Bagaimana dokter mendiagnosis metastasis paru-paru?
Untuk mengkonfirmasi diagnosis metastasis paru-paru, dokter perlu mengambil riwayat terperinci, melakukan pemeriksaan fisik, mengatur tes hematologi yang wajar, tes pencitraan dan, jika perlu, biopsi patologis.
Untuk gejala, perhatian harus diberikan pada adanya batuk, dahak, nyeri dada, hemoptisis, demam, dll.

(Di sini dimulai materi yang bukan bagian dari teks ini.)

(* ===== verification/Observability.v ===== *)
(** * Requests from the outside (api/middleware.py, api/health.py, core/observability.py, core/logging.py)

    The middleware that gives each request its id, and counts and logs it; the two
    health routes; and the lines of the log. *)

From S2P Require Import Prelude Regex PyValues CoreTypes AuditTrail AuditSpecs Errors ErrorSpecs Texts Json JsonSpecs.

(** ** Health *)

Inductive HealthReply := HealthOk | ReadinessOk (checks : gmap str str).

Definition live : HealthReply := HealthOk.

(** Whether PostgreSQL answers a query and Redis a ping. *)
Definition ready (database redis : bool) : res pyexn (HealthReply + app_error) :=
  let word (b : bool) := if b then lit "ok" else lit "failed" in
  let checks : gmap str str := {[lit "postgresql" := word database; lit "redis" := word redis]} in
  if existsb (λ r, bool_decide (r = lit "failed")) (map_to_list checks).*2
  then inr <$> service_not_ready_error checks
  else Ok (inl (ReadinessOk checks)).

(** ** Log records *)

(** A record as the formatter sees it: the extra attributes are any values. *)
Record LogRecord := NewLogRecord {
  created : datetime; levelname : str; logger_name : str; log_message : str; extra : list (str * pyval) }.

Definition SAFE_EXTRA_FIELDS : list str :=
  lit <$> ["method"; "route"; "status_code"; "duration_ms"; "outcome"; "dependency"; "exception_type"].

Definition attribute (name : str) (r : LogRecord) : option pyval :=
  snd <$> List.find (λ kv, bool_decide (kv.1 = name)) (extra r).

(** The id of a line: the record's own, or that of the context at the time. *)
Definition record_id (context : option str) (r : LogRecord) : aval :=
  match attribute (lit "request_id") r with
  | Some (PStr s) => AStr s
  | _ => match context with Some s => AStr s | None => ANull end
  end.

(** ** What a request emits *)

Record Incoming := NewIncoming { in_method : str; in_request_id : option str; route_path : option str }.
(** A reply, with its envelope where it is an error. *)
Record Reply := NewReply { reply_status : Z; reply_headers : gmap str str; error_body : option response }.

(** What goes to the metrics, the tracer and the log of a request; a record is
    formatted when it is logged, with the context variable of that moment. *)
Inductive Emission :=
| Increment (name method route status_code : str)
| Observe (name : str) (duration : pyfloat) (method route status_code : str)
| Annotate (name method route : str) (status_code : Z) (outcome : str)
| Logged (context : option str) (record : LogRecord).

(** The context variable [request_id_context], and what was emitted so far. *)
Record Scope := NewScope { context : option str; emitted : list Emission }.
Definition Scoped (A : Type) : Type := Scope → A * Scope.
#[export] Instance Scoped_ret : MRet Scoped := λ A a s, (a, s).
#[export] Instance Scoped_bind : MBind Scoped := λ A B f m s, let '(a, s) := m s in f a s.

Definition emit (e : Emission) : Scoped unit := λ s, (tt, NewScope (context s) (emitted s ++ [e])).
Definition log (r : LogRecord) : Scoped unit := λ s, emit (Logged (context s) r) s.
Definition read_context : Scoped (option str) := λ s, (context s, s).

(** [bind_request_id] gives the token that [reset_request_id] restores. *)
Definition bind_request_id (value : str) : Scoped (option str) := λ s, (context s, NewScope (Some value) (emitted s)).
Definition reset_request_id (token : option str) : Scoped unit := λ s, (tt, NewScope token (emitted s)).

(** ** The middleware *)

Definition REQUEST_ID_HEADER : str := lit "X-Request-ID".

(** [_request_id]. *)
Definition correlate (trust : bool) (fresh : uuid) (supplied : option str) : str :=
  match supplied with
  | Some h => if trust && fullmatch REQUEST_ID_PATTERN h then h else uuid_str fresh
  | None => uuid_str fresh
  end.

Definition outcome_of (status_code : Z) : str :=
  if status_code <? 400 then lit "success" else if status_code <? 500 then lit "client_error" else lit "server_error".

(** The durations that the clock gives, in seconds and rounded milliseconds, and
    the times at which the two records of a request are made. *)
Record Timing := NewTiming { duration_seconds : pyfloat; duration_ms : pyfloat; completed_at : datetime; failed_at : datetime }.

Definition route_template (q : Incoming) : str := default (lit "unmatched") (route_path q).

(** The record of a request that was answered or broke off. *)
Definition completed (t : Timing) (q : Incoming) (status_code : Z) : LogRecord :=
  NewLogRecord (completed_at t) (lit "INFO") (lit "ekumidayomi.http") (lit "request_completed")
    [(lit "method", PStr (in_method q)); (lit "route", PStr (route_template q)); (lit "status_code", PInt status_code);
     (lit "duration_ms", PFloat (duration_ms t)); (lit "outcome", PStr (outcome_of status_code))].

(** [dispatch]: [call_next] is told the id by the state of the request and finds it
    in the context, and answers or raises. *)
Definition dispatch {E} (trust : bool) (fresh : uuid) (t : Timing) (q : Incoming) (call_next : str → Scoped (E + Reply))
    : Scoped (E + Reply) :=
  let id := correlate trust fresh (in_request_id q) in
  token ← bind_request_id id;
  result ← call_next id;
  let status_code := match result with inr r => reply_status r | inl _ => 500 end in
  let result := match result with
                | inr r => inr (NewReply (reply_status r) (<[REQUEST_ID_HEADER := id]> (reply_headers r)) (error_body r))
                | inl e => inl e
                end in
  let outcome := outcome_of status_code in
  let status := int_str status_code in
  emit (Increment (lit "http_requests_total") (in_method q) (route_template q) status);;
  emit (Observe (lit "http_request_duration_seconds") (duration_seconds t) (in_method q) (route_template q) status);;
  emit (Annotate (lit "http.request") (in_method q) (route_template q) status_code outcome);;
  log (completed t q status_code);;
  reset_request_id token;;
  mret result.

(** ** The whole of a request *)

(** What a route does: it answers, or raises what the handlers of Errors.v turn
    into a response. It reads the context and logs records of its own; as it runs
    in a task of its own, it does not change the context of the middleware. *)
Inductive Handled := Answers (r : Reply) | Raises (x : raised).

Definition run_route (route : str → option str → Handled * list LogRecord) (id : str) : Scoped Handled :=
  context ← read_context;
  let '(result, records) := route id context in
  foldr (λ r rest, log r;; rest) (mret result) records.

Definition reply_of (e : response) : Reply := NewReply (r_status e) (r_headers e) (Some e).

(** The record of an exception that nobody expected; its type is [error_type]. *)
Definition unhandled (t : Timing) (q : Incoming) (error_type id : str) : LogRecord :=
  NewLogRecord (failed_at t) (lit "ERROR") (lit "ekumidayomi.api.errors") (lit "Unhandled application exception")
    [(lit "request_id", PStr id); (lit "method", PStr (in_method q)); (lit "exception_type", PStr error_type)].

(** The handlers of application and validation errors run inside the middleware,
    the one of unexpected exceptions outside of it, once the context is reset.
    [fresh2] is the id that the handlers would draw. *)
Definition serve (trust : bool) (fresh fresh2 : uuid) (t : Timing) (error_type : str) (q : Incoming)
    (route : str → option str → Handled * list LogRecord) : Scoped Reply :=
  let seen id := Request (PStr id) (in_request_id q) fresh2 in
  let id := correlate trust fresh (in_request_id q) in
  result ← dispatch trust fresh t q (λ id,
    result ← run_route route id;
    mret (match result with
          | Answers r => inr r
          | Raises (RaisedOther d) => inl d
          | Raises x => inr (reply_of (handle (seen id) x))
          end));
  match result with
  | inr r => mret r
  | inl d =>
      log (unhandled t q error_type (request_id (seen id)));;
      mret (reply_of (handle (seen id) (RaisedOther d)))
  end.

(** ** The log *)

(** A [bool], [str], [float] or [int] as JSON holds it. *)
Definition scalar (v : pyval) : option aval :=
  match v with
  | PBool b => Some (ABool b)
  | PStr s => Some (AStr s)
  | PFloat f => Some (AFloat f)
  | PInt z => Some (AInt z)
  | _ => None
  end.

(** What [json.dumps] writes for a float, the values that JSON lacks included. *)
Definition log_float (float_repr : pyfloat → str) (f : pyfloat) : str :=
  match f with
  | FNan => lit "NaN"
  | FInf false => lit "Infinity"
  | FInf true => lit "-Infinity"
  | FFin _ _ => float_repr f
  end.

(** [int.__repr__] refuses integers of too many digits. *)
Definition writable (a : aval) : bool :=
  match a with AInt z => bool_decide (length (abs_str (Z.abs z)) ≤ MAX_STR_DIGITS)%nat | _ => true end.

Section formatter.
Context (float_repr : pyfloat → str) (lower_text : str → str).
Context (service_name environment : str).

Definition isoformat (t : datetime) : str := removelast (isoformat_z t) ++ lit "+00:00".

Definition extra_fields (r : LogRecord) : list (str * aval) :=
  omap (λ name, pair name <$> (attribute name r ≫= scalar)) SAFE_EXTRA_FIELDS.

Definition log_payload (context : option str) (r : LogRecord) : list (str * aval) :=
  [(lit "timestamp", AStr (isoformat (created r))); (lit "level", AStr (lower_text (levelname r)));
   (lit "logger", AStr (logger_name r)); (lit "service", AStr service_name); (lit "environment", AStr environment);
   (lit "message", AStr (log_message r)); (lit "request_id", record_id context r)] ++ extra_fields r.

(** A record that cannot be formatted is not written. *)
Definition format (context : option str) (r : LogRecord) : res pyexn str :=
  let payload := log_payload context r in
  require (forallb (λ kv, writable kv.2) payload) digits_error;;
  Ok (json_dumps (log_float float_repr) (ADict payload)).
End formatter.

(** ** Configuration *)

Inductive Formatter := JsonLines (service_name environment : str) | ConsoleLines.

(** The logger of the application: its handlers by their formatters. *)
Record Logger := NewLogger { handlers : list Formatter; level : str; propagate : bool }.

Definition configure_logging (service_name environment level output_format : str) (l : Logger) : Logger :=
  let formatter := if bool_decide (output_format = lit "json") then JsonLines service_name environment else ConsoleLines in
  NewLogger [formatter] level false.

(** A process that is configured again does not write its lines twice. *)
Lemma configure_logging_again s e v o s' e' v' o' l :
  configure_logging s e v o (configure_logging s' e' v' o' l) = configure_logging s e v o l ∧
  length (handlers (configure_logging s e v o l)) = 1%nat.
Proof. done. Qed.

Pemeriksaan fisik harus mencakup adanya hipopnea atau bunyi napas abnormal dan tanda-tanda hipoksia.
Rontgen dada atau CT dapat mengungkapkan ruang intra-paru, dan PET/CT dapat memberikan pencitraan fungsional lesi sistemik, yang dapat berguna dalam mengidentifikasi lesi jinak dan ganas.
Jika diagnosisnya meragukan, biopsi tusukan dapat dilakukan jika perlu, dan diagnosis patologis adalah standar emas.
Apakah metastasis paru masih bisa diobati?
Penanganan kanker esofagus dengan metastasis paru meliputi pembedahan paliatif, radioterapi paliatif, terapi intervensi lokal, dll. Hal ini memerlukan penanganan multidisiplin dan komprehensif.
Untuk kasus di mana metastasis lebih terbatas, pengangkatan melalui pembedahan dapat dipertimbangkan.
Untuk lesi yang sulit dihilangkan dengan pembedahan, radioterapi lokal dan ablasi frekuensi radio dapat dicoba untuk menghancurkan lesi.
Kemoterapi paliatif dapat mengendalikan lesi primer dan metastasis, dan toleransi pasien serta sensitivitas tumor terhadap obat harus diperhitungkan dalam memilih rencana pengobatan.
Intervensi lokal seperti embolisasi arteri suplai tumor juga dapat memainkan peran penting dalam mengendalikan perkembangan metastasis dan mengobati komplikasi yang mengancam jiwa seperti ruptur tumor dan perdarahan.
Terapi dukungan gejala aktif dan terapi dukungan psikologis penting dalam meningkatkan kualitas hidup secara keseluruhan.